**WORK TASK**
Nothing but the lines from the one containing "apply firstn_all2. lia." through the last line of the records below should be written out, each exactly as it stands.

**Stored items**
::::

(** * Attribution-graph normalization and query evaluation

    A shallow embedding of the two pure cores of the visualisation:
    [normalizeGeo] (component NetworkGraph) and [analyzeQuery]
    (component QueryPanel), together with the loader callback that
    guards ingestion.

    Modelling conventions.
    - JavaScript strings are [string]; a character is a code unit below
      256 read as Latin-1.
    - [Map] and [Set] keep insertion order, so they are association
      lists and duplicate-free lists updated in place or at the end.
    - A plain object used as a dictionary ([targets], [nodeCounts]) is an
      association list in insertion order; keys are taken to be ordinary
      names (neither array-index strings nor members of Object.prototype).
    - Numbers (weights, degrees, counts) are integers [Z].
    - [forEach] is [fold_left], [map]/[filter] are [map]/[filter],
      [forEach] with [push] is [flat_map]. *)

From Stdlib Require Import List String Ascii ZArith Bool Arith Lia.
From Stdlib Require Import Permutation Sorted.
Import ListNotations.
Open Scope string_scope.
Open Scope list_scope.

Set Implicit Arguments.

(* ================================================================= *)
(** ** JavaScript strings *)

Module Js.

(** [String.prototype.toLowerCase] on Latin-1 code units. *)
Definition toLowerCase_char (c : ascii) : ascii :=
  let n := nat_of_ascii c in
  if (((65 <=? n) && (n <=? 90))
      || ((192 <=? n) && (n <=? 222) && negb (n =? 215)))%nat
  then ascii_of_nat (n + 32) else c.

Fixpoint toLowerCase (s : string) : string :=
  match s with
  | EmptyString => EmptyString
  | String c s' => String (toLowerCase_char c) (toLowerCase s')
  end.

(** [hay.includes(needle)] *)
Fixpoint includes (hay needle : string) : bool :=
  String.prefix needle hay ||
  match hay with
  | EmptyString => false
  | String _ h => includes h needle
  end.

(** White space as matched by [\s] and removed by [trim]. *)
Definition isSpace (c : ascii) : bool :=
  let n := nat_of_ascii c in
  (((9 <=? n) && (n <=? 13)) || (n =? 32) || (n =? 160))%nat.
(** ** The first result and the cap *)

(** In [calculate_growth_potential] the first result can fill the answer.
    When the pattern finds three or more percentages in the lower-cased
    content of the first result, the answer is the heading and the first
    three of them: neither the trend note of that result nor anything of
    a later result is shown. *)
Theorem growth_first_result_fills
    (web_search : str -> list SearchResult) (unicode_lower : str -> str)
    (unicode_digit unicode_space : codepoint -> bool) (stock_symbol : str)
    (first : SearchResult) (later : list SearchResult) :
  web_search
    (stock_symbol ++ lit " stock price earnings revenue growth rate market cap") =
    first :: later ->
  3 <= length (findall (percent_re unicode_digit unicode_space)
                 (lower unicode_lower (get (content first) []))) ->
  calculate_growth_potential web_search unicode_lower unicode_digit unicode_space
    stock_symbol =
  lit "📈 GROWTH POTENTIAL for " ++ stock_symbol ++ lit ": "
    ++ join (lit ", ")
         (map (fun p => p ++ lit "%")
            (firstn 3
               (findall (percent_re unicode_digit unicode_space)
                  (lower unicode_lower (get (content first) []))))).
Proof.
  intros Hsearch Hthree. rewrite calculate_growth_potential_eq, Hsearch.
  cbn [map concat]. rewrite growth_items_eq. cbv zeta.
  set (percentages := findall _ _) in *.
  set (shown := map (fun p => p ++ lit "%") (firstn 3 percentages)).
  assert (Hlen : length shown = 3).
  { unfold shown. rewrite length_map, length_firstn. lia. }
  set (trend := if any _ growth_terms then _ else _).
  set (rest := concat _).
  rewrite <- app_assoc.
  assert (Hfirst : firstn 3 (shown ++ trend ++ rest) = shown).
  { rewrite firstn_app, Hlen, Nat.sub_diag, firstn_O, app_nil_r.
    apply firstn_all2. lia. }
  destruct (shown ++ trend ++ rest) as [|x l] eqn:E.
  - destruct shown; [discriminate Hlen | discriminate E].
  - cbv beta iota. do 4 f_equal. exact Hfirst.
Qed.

::::

**REPLY**
    apply firstn_all2. lia. }
  destruct (shown ++ trend ++ rest) as [|x l] eqn:E.
  - destruct shown; [discriminate Hlen | discriminate E].
  - cbv beta iota. do 4 f_equal. exact Hfirst.
Qed.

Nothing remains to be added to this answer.